NEWARK, N.J. (CBSNewYork/AP) - New Jersey's plans to award more than $11 million to an all-male Jewish school and Princeton Theological Seminary violates state law and should be stopped, civil liberties groups said in a complaint filed Monday.
The ACLU and its New Jersey chapter, along with Americans United for Separation of Church and State, filed the lawsuit in state court in Trenton.
They claim the grants violate the state constitution's prohibitions against using taxpayer money for places of worship and giving preference to a religion, as well as violate its stipulation that public money be used for public purposes. In addition, the suit says, the grant awarded to the Beth Medrash Govoha, an all-male Talmudic studies center in Lakewood, violates state law against discrimination based on gender.

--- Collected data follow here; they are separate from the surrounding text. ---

(** * Component directory resolution and registry of the components module

    A shallow embedding of [packages/nuxt/src/components/module.ts]:
    the directory normaliser [normalizeDirs], the [app:resolve] handler
    that builds [componentDirs], the registry accessor [getComponents],
    the [app:templates] handler that publishes a scan, and the
    [builder:watch] handler.

    JavaScript values are an inductive type; objects are association
    lists in insertion order; a thrown exception is a [Throw] result;
    module-level mutable bindings ([componentDirs], [context]) and the
    observable side effects (console, hook calls, the transpile list)
    live in an explicit state threaded through a small state-and-exception
    monad. *)

From Stdlib Require Import List String Ascii Bool Arith ZArith Lia Permutation Sorted.
Import ListNotations.
Open Scope string_scope.
Open Scope list_scope.

Set Implicit Arguments.

(** ** JavaScript values *)

Module JS.

(** Numbers are only ever tested for truthiness here, so an integer
    stands for them. *)
#[local] Unset Elimination Schemes.
Inductive value : Type :=
| VUndefined
| VNull
| VBool (b : bool)
| VNum (n : Z)
| VStr (s : string)
| VObj (fields : list (string * value))
| VArr (items : list value).
#[local] Set Elimination Schemes.

Definition fields := list (string * value).

(** Induction that gives the hypothesis for the items of an array, which is
    where [normalizeDirs] recurses. *)
Section value_array_ind.
Variable P : value -> Prop.
Hypothesis Hundef : P VUndefined.
Hypothesis Hnull : P VNull.
Hypothesis Hbool : forall b, P (VBool b).
Hypothesis Hnum : forall n, P (VNum n).
Hypothesis Hstr : forall s, P (VStr s).
Hypothesis Hobj : forall fs, P (VObj fs).
Hypothesis Harr : forall items, Forall P items -> P (VArr items).

Fixpoint value_array_ind (v : value) : P v :=
  match v with
  | VUndefined => Hundef
  | VNull => Hnull
  | VBool b => Hbool b
  | VNum n => Hnum n
  | VStr s => Hstr s
  | VObj fs => Hobj fs
  | VArr items =>
      Harr ((fix all (l : list value) : Forall P l :=
               match l with
               | [] => Forall_nil P
               | x :: l' => Forall_cons x (value_array_ind x) (all l')
               end) items)
  end.
End value_array_ind.

(** [Boolean(v)]. *)
Definition truthy (v : value) : bool :=
  match v with
  | VUndefined | VNull => false
  | VBool b => b
  | VNum n => negb (n =? 0)%Z
  | VStr s => negb (s =? "")
  | VObj _ | VArr _ => true
  end.

(** [a || b]. *)
Definition or_else (a b : value) : value := if truthy a then a else b.

(** Property read on an object's own fields; a missing key reads
    [undefined]. *)
Fixpoint get (k : string) (fs : fields) : value :=
  match fs with
  | [] => VUndefined
  | (k', v) :: fs' => if k' =? k then v else get k fs'
  end.

(** Property write: an existing key keeps its position, a new key goes
    last. *)
Fixpoint set (k : string) (v : value) (fs : fields) : fields :=
  match fs with
  | [] => [(k, v)]
  | (k', v') :: fs' => if k' =? k then (k, v) :: fs' else (k', v') :: set k v fs'
  end.

(** [{ ...a, ...b }]. *)
Definition spread (a b : fields) : fields :=
  fold_left (fun acc kv => set (fst kv) (snd kv) acc) b a.

(** An object literal [{ k1: v1, ... }], later keys overriding. *)
Definition literal (kvs : fields) : fields := spread [] kvs.

(** [Array.isArray(v)] and the [typeof] tests the module uses. *)
Definition isArray (v : value) : bool :=
  match v with VArr _ => true | _ => false end.

Definition typeof_object (v : value) : bool :=
  match v with VObj _ | VArr _ | VNull => true | _ => false end.

Definition typeof_string (v : value) : bool :=
  match v with VStr _ => true | _ => false end.

(** [arr.flat()]: one level. *)
Definition flat (items : list value) : list value :=
  flat_map (fun v => match v with VArr xs => xs | _ => [v] end) items.

End JS.
Import JS.

(** ** Exceptions *)

Inductive error : Type :=
| TypeError
| Rejected (reason : string).

Inductive result (A : Type) : Type :=
| Ok (a : A)
| Throw (e : error).
Arguments Throw {A} e.

Definition rbind {A B} (r : result A) (k : A -> result B) : result B :=
  match r with
  | Ok a => k a
  | Throw e => Throw e
  end.

Declare Scope result_scope.
Delimit Scope result_scope with result.
Notation "'let?' x ':=' r 'in' k" := (rbind r (fun x => k))
  (at level 10, x name, r at level 100, k at level 200) : result_scope.
Open Scope result_scope.

(** [arr.map(f)] for a callback that may throw: left to right, stopping at
    the first exception. *)
Section mapR.
Variables A B : Type.
Variable f : A -> result B.
Fixpoint mapR (l : list A) : result (list B) :=
  match l with
  | [] => Ok []
  | x :: l' =>
      let? y := f x in
      let? ys := mapR l' in
      Ok (y :: ys)
  end.
End mapR.

(** ** Strings and paths *)

Definition backslash : ascii := ascii_of_nat 92.

Definition is_sep (c : ascii) : bool := (c =? "/")%char || (c =? backslash)%char.

(** [s.split(/[\/]/)]. *)
Fixpoint split_sep (s : string) : list string :=
  match s with
  | EmptyString => [EmptyString]
  | String c s' =>
      if is_sep c then EmptyString :: split_sep s'
      else match split_sep s' with
           | [] => [String c EmptyString]
           | seg :: segs => String c seg :: segs
           end
  end.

ACLU Sues New Jersey Over Funding For Religious Schools
"We support freedom of religion; however the government has no business funding religious ministries,'' Ed Barocas, legal director of the ACLU of New Jersey, said in a statement. "Taxpayers should not foot the bill to train clergy or provide religious instruction, but the state is attempting to do exactly that.''
The ACLU argues the funding is not only improper, but illegal.
"This kind of funding clearly violates the separation of church and state," Udi Ofer, executive director of the group's New Jersey chapter, told WCBS 880's Peter Haskell. "That is not the role for taxpayer money. They could do it on their own dime but they cannot do it on the public dime."
A spokesman for Gov. Chris Christie did not return multiple requests for comment Monday.
The state announced last spring a list of higher education projects it plans to fund through a $750 million bond issue voters approved in November. Higher education institutions had to apply for the grants, and if the legislature takes no action on the grant awards by Friday, the schools will receive the money. The state made additional bond money available for higher education construction, bringing the total to $1.3 billion.
The projects include a $10.6 million grant to Beth Medrash Govoha, to be used for a library and research center and new academic space in an existing building. The school is described by the U.S. Department of Education as "a program that prepares individuals for advanced Talmudic scholarship and research.'' It is one of the largest schools of its kind in the world. A spokesman for the school did not immediately return a request for comment.
Princeton Theological Seminary would receive $645,323 to upgrade library information technology and a training room and to remodel a conference room. The school is affiliated with the Presbyterian Church; its mission statement says it "prepares women and men to serve Jesus Christ.'' A school spokeswoman declined to comment.
The ACLU says 20 percent of the funds allocated for private institutions are slated for the two religious schools.
"New Jersey should support our state colleges and universities, but shouldn't do so at the expense of church and state,'' Ofer said.
The Unitarian Universalist Legislative Ministry of New Jersey and Gloria Schor Andersen, a Hebrew tutor from Voorhees Township, are also plaintiffs. A hearing is scheduled for Friday in Trenton.